Interview with a Well Adjusted Womb Twin Survivor - They do exist!

How rare to meet a womb twin survivor who is well adjusted - I had to know more about his story ... what is his secret? He and his family handled it well and it made all the difference.

This is an interview with an adult male whose fraternal twin sister was lost during the birth process, although it was understood she would go from early on (most likely due to twin-to-twin transfusion) as she was undernourished. I just happened to meet this person and discover we both lost our twin sister at birth. He is not involved in the womb twin community and has no awareness of the healing path or that there are others like him who are on it.

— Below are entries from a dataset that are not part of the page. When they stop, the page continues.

(* ===== verification/SeedEndToEnd.v ===== *)
(** The seeder against the server: what a seeder fetches from a peer that runs this program
    is what the store of the peer holds, through query, router, handler, pages and JSON. *)
From S2P Require Import Prelude GoStrings GoNum GoMaps GoTime GoHttp GoUrl GoJson GoJsonProps Sha256 Model Chain StoreSpec Sqlc SqliteStore SqliteTx SqliteSpec SyncProps StoreProps Handlers HandlersProps Config Auth OapiWire Server Ctl WireProps GitUrl GitUrlProps ServerProps EndToEnd SeedMerge SeedProps Seed SeedWrite SeedClient.
#[local] Open Scope Z_scope.

(** * Pages *)

(** The highest id of a page, as the store computes it. *)
Definition page_next {A} (key : A → Z) (rows : list A) : Z := foldl (λ next r, if next <? key r then key r else next) 0 rows.

Lemma page_next_last {A} (key : A → Z) l a : StronglySorted Z.lt (key <$> l ++ [a]) → 0 < key a →
  page_next key (l ++ [a]) = key a.
Proof.
  intros Hs Hpos. unfold page_next. rewrite foldl_app. cbn.
  assert (foldl (λ next r, if next <? key r then key r else next) 0 l < key a) as Hlt; [|by destruct (Z.ltb_spec (foldl (λ next r, if next <? key r then key r else next) 0 l) (key a)); lia].
  assert (Forall (λ b, key b < key a) l) as Hf.
  { clear Hpos. induction l as [|b l IH]; [constructor|]. cbn in Hs. apply StronglySorted_inv in Hs as [Hs Hb]. constructor; [|auto].
    rewrite fmap_app, Forall_app in Hb. destruct Hb as [_ Hb]. by apply Forall_cons in Hb as [Hb _]. }
  clear Hs. revert Hpos. generalize 0. induction Hf as [|b l Hb _ IH]; intros z Hz; [done|]. cbn. apply IH. by destruct (Z.ltb_spec z (key b)).
Qed.

(** After a page the rows of higher id are the rest. *)
Lemma rows_after_page {A} (key : A → Z) l c n : StronglySorted Z.lt (key <$> l) → 0 ≤ c → (0 < n)%nat →
  let rows := List.filter (λ r, c <? key r) l in
  rows ≠ [] →
  c < page_next key (take n rows) ∧ List.filter (λ r, page_next key (take n rows) <? key r) l = drop n rows.
Proof.
  intros Hs Hc Hn rows Hne. pose proof (filter_keys_sorted key (λ r, c <? key r) l Hs) as Hr. fold rows in Hr.
  assert (take n rows ≠ []) as Ht by (destruct rows, n; done || lia).
  destruct (exists_last Ht) as (xs & x & E). rewrite E.
  assert (x ∈ rows) as Hx.
  { rewrite <- (take_drop n rows), E, !elem_of_app. left. right. by left. }
  assert (c < key x) as Hcx by (apply elem_of_filter_bool in Hx as [_ ?]; lia).
  rewrite <- (take_drop n rows), E in Hr. rewrite fmap_app in Hr. pose proof Hr as Hd.
  apply StronglySorted_app in Hr as (Hcross & H1 & H2). rewrite page_next_last by (done || lia). split; [done|].
  assert (List.filter (λ r, key x <? key r) l = List.filter (λ r, key x <? key r) rows) as ->.
  { subst rows. clear -Hcx. induction l as [|a l IH]; [done|]. cbn. destruct (Z.ltb_spec (key x) (key a)), (Z.ltb_spec c (key a)); try lia; cbn.
    - destruct (Z.ltb_spec (key x) (key a)); [by rewrite IH|lia].
    - destruct (Z.ltb_spec (key x) (key a)); [lia|done].
    - done. }
  rewrite <- (take_drop n rows) at 1. rewrite E, List.filter_app.
  rewrite (proj2 (filter_nil_iff _ _)), filter_all; [done|..].
  - intros a Ha. apply Z.ltb_lt. apply Hcross; [|by apply list_elem_of_fmap_2]. rewrite fmap_app. apply elem_of_app. right. by left.
  - intros a [Ha| ->%list_elem_of_singleton]%elem_of_app; [|lia]. rewrite fmap_app in H1. apply StronglySorted_app in H1 as (H1 & _ & _).
    assert (key a < key x); [|lia]. apply H1; [by apply list_elem_of_fmap_2|by left].
Qed.

Lemma page_next_ok {A} (key : A → Z) rows : Forall (λ r, int64_ok (key r)) rows → int64_ok (page_next key rows).
Proof.
  unfold page_next. assert (int64_ok 0) as H0 by done. revert H0. generalize 0. induction rows as [|r rows IH]; intros z Hz Hf; [done|].
  apply Forall_cons in Hf as [Hr Hf]. cbn. apply IH; [|done]. by destruct (z <? key r).
Qed.

(** Following the cursors of pages of [n] rows reads the rows in order. *)
Lemma paginate_rows {A B} (key : A → Z) (view : A → B) (l : list A) (n : nat) (get_page : Z → res (list B * option Z)) :
  StronglySorted Z.lt (key <$> l) → Forall (λ r, int64_ok (key r)) l → (0 < n)%nat →
  (∀ c, 0 ≤ c → int64_ok c → let rows := take n (List.filter (λ r, c <? key r) l) in
     get_page c = Ok (map view rows, Some (page_next key rows))) →
  ∀ maxPages c all, 0 ≤ c → int64_ok c →
  paginate get_page maxPages c all = Ok (all ++ map view (take (n * maxPages) (List.filter (λ r, c <? key r) l))).
Proof.
  intros Hs Hok Hn Hget. induction maxPages as [|m IH]; intros c all Hc Hc64; cbn [paginate].
  { rewrite Nat.mul_0_r. cbn. by rewrite app_nil_r. }
  rewrite Hget by done. cbv zeta. pose proof (rows_after_page key l c n Hs Hc Hn) as Hstep. cbv zeta in Hstep.
  destruct (List.filter (λ r, c <? key r) l) as [|r rows] eqn:E.
  { rewrite !take_nil. cbn. by rewrite app_nil_r. }
  rewrite <- E in *. destruct Hstep as [Hlt Hrest]; [by rewrite E|]. cbn [derefCursor default from_option id].
  assert (map view (take n (List.filter (λ r, c <? key r) l)) ≠ []) as Hne by (rewrite E; destruct n; [lia|done]).
  destruct (map view (take n _)) as [|b bs] eqn:Eb; [done|]. rewrite <- Eb. clear Hne Eb.
  destruct (Z.eqb_spec (page_next key (take n (List.filter (λ r, c <? key r) l))) 0) as [|_]; [lia|].
  destruct (Z.leb_spec (page_next key (take n (List.filter (λ r, c <? key r) l))) c) as [|_]; [lia|]. cbn [orb].
  rewrite IH; [|lia|].
  2:{ apply page_next_ok, Forall_take. rewrite Forall_forall in Hok |- *. intros x [Hx _]%elem_of_filter_bool. by apply Hok. }
  rewrite Hrest, <- app_assoc, <- map_app. do 3 f_equal. rewrite Nat.mul_succ_r, Nat.add_comm.
  by rewrite take_take_drop.
Qed.

(** * What the seeder reads of a body *)

Definition seed_Remote (r : Remote) : SeedMerge.wireRemote :=
  SeedMerge.mkWireRemote (rm_ID r) (to_valid (rm_URL r)) (to_valid (rm_NormalizedURL r)) (to_valid (rm_Transport r)) (rm_TaintAnyTagDeletion r).
Definition seed_Tag (r : Ref) : SeedMerge.wireTag :=
  SeedMerge.mkWireTag (rf_ID r) (rf_RemoteID r) (to_valid (rf_TagName r)) (to_valid <$> nonzero_hex (rf_CurrentOID r))
    (to_valid <$> nonzero_hex (rf_CurrentPeeledOID r)) (Some (rf_IsAnnotatedTag r)) (to_valid <$> nonzero_hex (rf_FirstOID r))
    (rf_FirstSeenNS r) (rf_LastSeenNS r) (rf_Deleted r) (rf_Tainted r) (rf_TaintFirstNS r).
Definition seed_TaintEvent (e : TaintEvent) : SeedMerge.wireTaintEvent :=
  SeedMerge.mkWireTaintEvent (te_ID e) (te_RemoteID e) (te_RefID e) (to_valid (te_Reason e)) (to_valid <$> nonzero_hex (te_FromOID e))
    (to_valid <$> nonzero_hex (te_ToOID e)) (te_DetectedAtNS e).

(** Machine integers in the columns that are read. *)
Definition Remote_ints (r : Remote) : Prop := int64_ok (rm_ID r).
Definition Ref_ints (r : Ref) : Prop :=
  Forall int64_ok [rf_ID r; rf_RemoteID r; rf_FirstSeenNS r; rf_LastSeenNS r] ∧ from_option int64_ok True (rf_TaintFirstNS r).
Definition Event_ints (e : TaintEvent) : Prop := Forall int64_ok [te_ID e; te_RemoteID e; te_RefID e; te_DetectedAtNS e].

He struck me as a rare example of a womb twin survivor who is well adjusted and accepting of the situation and therefore free of many problems associated with the syndrome, largely in part due to the healthy way he and his family embraced the loss. There were many generations of twins in the family and this was simply his version of the twin story which was acknowledged and had its place in the family history. Unlike so many families in our culture who repress lost twins, usually out of grief and ignorance which causes further damage due to mishandling, he and his family handled it well and therefore it sits well in him.

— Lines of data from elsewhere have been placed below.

(** * AxWare live results parser: a shallow embedding of [src/axware/parser.py]

    The development follows the source file top to bottom:

    - Python strings and the few [str] builtins the parser calls
      ([strip], [replace], [in], [int], [float]);
    - the two compiled regular expressions [_re_time] and [_re_run];
    - [parse_time] (a try/except around the regex match and the conversions);
    - the part of the BeautifulSoup tree the parser looks at;
    - [parse_axware_live_results]: header extraction, layout detection, the
      per-cell loop, the multi-row stitching and the final flush.

    Exceptions are values of an error monad, so that "raises" and "returns"
    are both statements about the result of a total function.

    Modelling conventions.
    - A Python [str] is a [string]; a character is its code point and only
      code points below 256 are represented.  The character classes below
      are the ones CPython uses on that range.
    - A Python [float] obtained from a lexeme [digits.digits] is the exact
      rational the lexeme denotes; rounding to a binary double is not
      represented.
    - [int] refuses a literal of more than 4300 digits, the default of
      CPython's limit on the conversion of strings to integers. *)

From Stdlib Require Import ZArith QArith Ascii String List Lia Bool.
From stdpp Require Import gmap strings list fin_maps.

(* stdpp freezes [String.append] under [simpl]; the proofs below compute with it *)
#[local] Arguments String.append !_ _ / : simpl nomatch.

Local Open Scope string_scope.
Local Open Scope list_scope.
Local Open Scope Z_scope.

(** ** Exceptions and the error monad *)

Inductive exn : Type :=
| IndexError
| AttributeError
| ValueError
| KeyError
| TypeError.

Inductive outcome (A : Type) : Type :=
| Ok (a : A)
| Raise (e : exn).

Arguments Ok {A} a.
Arguments Raise {A} e.
(** The indicator is [sign(newLane - y)] only for a vehicle that is not
    level with the new lane: for a car on lane 0 whose lateral position is
    1, a position no step of the application leaves a vehicle in when its
    cooldown is over, the change to lane 1 is committed with the indicator
    -1, where [sign(1 - 1)] is 0. *)
Lemma checkLaneChange_direction_not_sign :
  ~ (forall (this : TrafficModel) (veh : Vehicle) (accCurrent : R)
            (config : SimulationConfig),
       lanes this = 3%Z -> (0 <= Vehicle.lane veh <= 2)%Z ->
       Vehicle.laneChangeTimer veh <= 0 -> Vehicle.isCrashed veh = false ->
       checkLaneChange this veh accCurrent config
       = mobil_decision direction_sign this veh accCurrent config).
Proof.
  intros H.
  specialize (H driftedModel drifted
                (calculateAcceleration 30 None None 30 baseline) baseline).
  rewrite checkLaneChange_decision in H; [|reflexivity|simpl; lia].
  unfold mobil_decision in H. rewrite find_accepts_drifted in H.
  assert (Hdir : direction_beyond 1 (Vehicle.y drifted)
                 = direction_sign 1 (Vehicle.y drifted)).
  { apply (f_equal Vehicle.laneChangeDirection) in H; [exact H | | | |].
    - reflexivity.
    - simpl; lia.
    - simpl; lra.
    - reflexivity. }
  unfold direction_beyond, direction_sign, drifted in Hdir. simpl in Hdir.
  revert Hdir. Rdecide. discriminate.
Qed.

(** ** Spawning *)

Lemma spawnVehicle_eq (lane : Z) (truckRatio : R) (config : SimulationConfig)
    (this : TrafficModel) (rnd : nat -> R) (pos : nat) :
  spawnVehicle lane truckRatio config this rnd pos
  = ({| vehicles :=
          vehicles this
          ++ [spawned lane truckRatio this (rnd pos) (rnd (S pos))];
        roadLength := roadLength this; lanes := lanes this;
        nextId := (nextId this + 1)%Z;
        timeSinceLastSpawn := timeSinceLastSpawn this;
        fdPoints := fdPoints this; statsTimer := statsTimer this;
        blockedLane := blockedLane this;
        blockedLocation := blockedLocation this |}, S (S pos)).
Proof. reflexivity. Qed.

Lemma lastPos_set_timeSinceLastSpawn (this : TrafficModel) (n : R) :
  lastPos (set_timeSinceLastSpawn this n) = lastPos this.
Proof. reflexivity. Qed.

(** The three ways through handleSpawning. *)
Lemma handleSpawning_eq (dt : R) (config : SimulationConfig)
    (this : TrafficModel) (rnd : nat -> R) (pos : nat) :
  handleSpawning dt config this rnd pos
  = let waited := set_timeSinceLastSpawn this (timeSinceLastSpawn this + dt) in
    if attempts dt config this (rnd pos) then
      if entryClear this then
        (set_timeSinceLastSpawn
           (fst (spawnVehicle (bestLaneOf (lastPos this)) (truckRatio config)
                   config waited rnd (S pos))) 0,
         S (S (S pos)))
      else (waited, S pos)
    else (waited, S pos).
Proof.
  unfold handleSpawning, attempts, entryClear, bind, random, ret.
  cbn [timeSinceLastSpawn set_timeSinceLastSpawn].
  rewrite lastPos_set_timeSinceLastSpawn.
  destruct (xgtb _ (xscale _ _)); [|reflexivity].
  destruct (xgtb (at_lane _ _) _); reflexivity.
Qed.

(** Every entry of [lastPos] is a position or [Infinity]. *)
Lemma lastPos_shape (this : TrafficModel) :
  exists p0 p1 p2,
    lastPos this = [p0; p1; p2]
    /\ (forall p, In p [p0; p1; p2] -> p = PInf \/ exists r, p = Fin r).
Proof.
  unfold lastPos. cbn [map]. do 3 eexists. split; [reflexivity|].
  intros p [<-|[<-|[<-|[]]]];
    match goal with |- context [lastOf ?l] => destruct (lastOf l) end;
    eauto.
Qed.

Lemma bestLaneOf_three (p0 p1 p2 : xnumber) :
  bestLaneOf [p0; p1; p2]
  = if xgtb p0 p1 then (if xgtb p0 p2 then 0%Z else 2%Z)
    else (if xgtb p1 p2 then 1%Z else 2%Z).
Proof.
  unfold bestLaneOf. cbn [fold_left]. unfold at_lane. simpl.
  destruct (xgtb p0 p1); reflexivity.
Qed.

Lemma bestLaneOf_range (ps : list xnumber) :
  In (bestLaneOf ps) [0%Z; 1%Z; 2%Z].
Proof.
  unfold bestLaneOf. cbn [fold_left].
  repeat match goal with
         | |- context [if ?c then _ else _] => destruct c
         end; simpl; auto.
Qed.

(** The chosen lane has the largest entry of [lastPos]: when any lane has
    more than 40 m free, so has the chosen one. *)
Lemma entryClear_iff (this : TrafficModel) :
  entryClear this = true
  <-> exists l, In l [0%Z; 1%Z; 2%Z]
                /\ xgtb (at_lane (lastPos this) l) (Fin 40) = true.
Proof.
  unfold entryClear. split.
  - intros Hclear. exists (bestLaneOf (lastPos this)).
    split; [apply bestLaneOf_range | exact Hclear].
  - intros (l & Hin & Hl).
    destruct (lastPos_shape this) as (p0 & p1 & p2 & Hps & Hshape).
    rewrite Hps in *. rewrite bestLaneOf_three.
    assert (H0 := Hshape p0 (or_introl eq_refl)).
    assert (H1 := Hshape p1 (or_intror (or_introl eq_refl))).
    assert (H2 := Hshape p2 (or_intror (or_intror (or_introl eq_refl)))).
    clear Hshape Hps.
    destruct H0 as [->|[r0 ->]], H1 as [->|[r1 ->]], H2 as [->|[r2 ->]];
      destruct Hin as [<-|[<-|[<-|[]]]];
      unfold at_lane in *; simpl in Hl; simpl;
      try discriminate; try reflexivity;
      unfold xgtb, xltb in *;
      repeat match goal with
      | H : Rltb _ _ = true |- _ => apply Rltb_iff in H
      | |- context [if Rltb ?a ?b then _ else _] =>
          let E := fresh "E" in
          destruct (Rltb a b) eqn:E;
          [apply Rltb_iff in E | apply Rltb_iff_false in E]; simpl
      end;
      try reflexivity; try (apply Rltb_true; lra); try lra.
Qed.

Lemma attempts_positive_inflow (dt : R) (config : SimulationConfig)
    (this : TrafficModel) (r : R) :
  0 < inflowRate config ->
  attempts dt config this r
  = Rltb ((r * 0.4 + 0.8) * (1 / (inflowRate config / 3600)))
         (timeSinceLastSpawn this + dt).
Proof.
  intros Hq. unfold attempts. rewrite xinv_nonzero by lra. reflexivity.
Qed.

(** The chosen lane is an emptiest one at the entry: no lane has a larger
    smallest [x]. *)
Lemma bestLaneOf_emptiest (this : TrafficModel) (l : Z) :
  In l [0%Z; 1%Z; 2%Z] ->
  xgtb (at_lane (lastPos this) l)
       (at_lane (lastPos this) (bestLaneOf (lastPos this))) = false.
Proof.
  intros Hin.
  destruct (lastPos_shape this) as (p0 & p1 & p2 & Hps & Hshape).
  rewrite Hps in *. rewrite bestLaneOf_three.
  assert (H0 := Hshape p0 (or_introl eq_refl)).
  assert (H1 := Hshape p1 (or_intror (or_introl eq_refl))).
  assert (H2 := Hshape p2 (or_intror (or_intror (or_introl eq_refl)))).
  clear Hshape Hps.
  destruct H0 as [->|[r0 ->]], H1 as [->|[r1 ->]], H2 as [->|[r2 ->]];
    destruct Hin as [<-|[<-|[<-|[]]]];
    unfold at_lane, xgtb, xltb; simpl;
    repeat match goal with
    | |- context [if Rltb ?a ?b then _ else _] =>
        let E := fresh "E" in
        destruct (Rltb a b) eqn:E;
        [apply Rltb_iff in E | apply Rltb_iff_false in E]; simpl
    end;
    try reflexivity; try (apply Rltb_false; lra); try lra.
Qed.

(** With a zero inflow the headway is [Infinity] and the spawner never
    attempts. *)
Lemma attempts_zero_inflow (dt : R) (config : SimulationConfig)
    (this : TrafficModel) (r : R) :
  inflowRate config = 0 -> 0 <= r -> attempts dt config this r = false.
Proof.
  intros Hq Hr. unfold attempts. rewrite Hq.
  replace (0 / 3600) with 0 by lra. rewrite xinv_zero.
  unfold xscale. rewrite Rltb_true by lra. reflexivity.
Qed.

Lemma headway_positive (config : SimulationConfig) :
  0 < inflowRate config -> 0 < 1 / (inflowRate config / 3600).
Proof. intros Hq. apply Rdiv_lt_0_compat; lra. Qed.

Lemma app_one_neq {A : Type} (l : list A) (a : A) : l ++ [a] <> l.
Proof.
  intros H. apply (f_equal (@List.length A)) in H.
  rewrite length_app in H. simpl in H. lia.
Qed.

(** ** The step *)

Lemma decideVehicle_eq (config : SimulationConfig) (dt : R)
    (this : TrafficModel) (visited : list Vehicle) (veh : Vehicle)
    (pending : list Vehicle) (rnd : nat -> R) (pos : nat) :
  decideVehicle config dt this visited veh pending rnd pos
  = (decided config dt this visited veh pending (rnd pos),
     afterDecide config veh pos).
Proof.
  unfold decideVehicle, decided, afterDecide, currentAcc, usesNoise, accBehind.
  destruct (Vehicle.isCrashed veh); [reflexivity|]. cbn [negb andb].
  unfold bind, random, ret.
  destruct (Rgtb (accelerationNoise config) 0 && Rgtb (Vehicle.v veh) 1);
    cbn [Vehicle.laneChangeTimer Vehicle.set_a];
    destruct (Rleb (Vehicle.laneChangeTimer veh) 0);
    destruct (getLeader _ veh (Vehicle.lane veh)); reflexivity.
Qed.

Lemma decideLoop_cons (config : SimulationConfig) (dt : R)
    (this : TrafficModel) (visited : list Vehicle) (veh : Vehicle)
    (pending : list Vehicle) (rnd : nat -> R) (pos : nat) :
  decideLoop config dt this visited (veh :: pending) rnd pos
  = decideLoop config dt this
      (visited ++ [decided config dt this visited veh pending (rnd pos)])
      pending rnd (afterDecide config veh pos).
Proof.
  cbn [decideLoop]. unfold bind at 1. rewrite decideVehicle_eq. reflexivity.
Qed.

Lemma decideLoop_nil (config : SimulationConfig) (dt : R)
    (this : TrafficModel) (visited : list Vehicle) (rnd : nat -> R)
    (pos : nat) :
  decideLoop config dt this visited [] rnd pos = (visited, pos).
Proof. reflexivity. Qed.

Lemma integrateLoop_filter (roadLength dt : R) (vs : list Vehicle) :
  integrateLoop roadLength dt vs
  = filter (onRoad roadLength) (map (integrateVehicle dt) vs).
Proof.
  induction vs as [|veh rest IH]; [reflexivity|].
  cbn [integrateLoop map filter]. unfold onRoad at 1. rewrite IH.
  destruct (Rgtb _ roadLength); reflexivity.
Qed.

(** The step, phase by phase. *)
Lemma step_eq (config : SimulationConfig) (this : TrafficModel)
    (rnd : nat -> R) (pos : nat) :
  step config this rnd pos
  = let dt := DT * timeScale config in
    let sorted := set_vehicles this (sortByXDescending (vehicles this)) in
    let chosen := decideLoop config dt sorted [] (vehicles sorted) rnd pos in
    let moved :=
      set_vehicles this (integrateLoop (roadLength this) dt (fst chosen)) in
    let grown := handleSpawning dt config moved rnd (snd chosen) in
    (collectData dt (fst grown), snd grown).
Proof.
  unfold step, bind, ret. cbv zeta.
  destruct (decideLoop _ _ _ _ _ rnd pos) as [vs pos1].
  cbn [fst snd vehicles set_vehicles roadLength].
  match goal with
  | |- (let (_, _) := ?h in _) = _ => destruct h as [grown pos2] eqn:Hh
  end.
  unfold set_vehicles in *. cbn [roadLength lanes nextId timeSinceLastSpawn
    fdPoints statsTimer blockedLane blockedLocation vehicles] in *.
  rewrite Hh. reflexivity.
Qed.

Tell us about your mother’s pregnancy while carrying you, whatever you may know, as well as your birth experience?
I think she didn’t know she was having twins at first, this was in the 1950’s when they didn’t have the technology, one was behind the other. Then towards the end they realized. I was 2 ½ months premature and my mom was going thru some weird stuff in her life and was suicidal. She told me she was on the verge of jumping in front of a subway train but she had stopped herself because of myself and my twin sister within her. That was always interesting later, there was a close bond thing between us. But during birth she told me this story about these three spiritual people, wise men, saying as she was giving birth “One has to go back” and I could sort of sense it when she was talking about it.

Do you think that was the first time she became aware that she was carrying twins?
I think so, I think it was pretty close in time.
I always thought about that – especially during teen/young adulthood, that my sister decided not to come onto this plane. This is a crazy world and there have been times I’ve been a little jealous that she went off onto great adventures, especially now, I mean, I’ve always known this intuitively before it was known in astrophysics, how huge the universe is and it gets bigger everyday as we see more into the great beyond. I think there’s a lot out there and I’ve always thought how ironic I can almost see us together sort of looking at planet earth coming in, as energy sources and she is sort of skidding off the atmosphere saying “No!”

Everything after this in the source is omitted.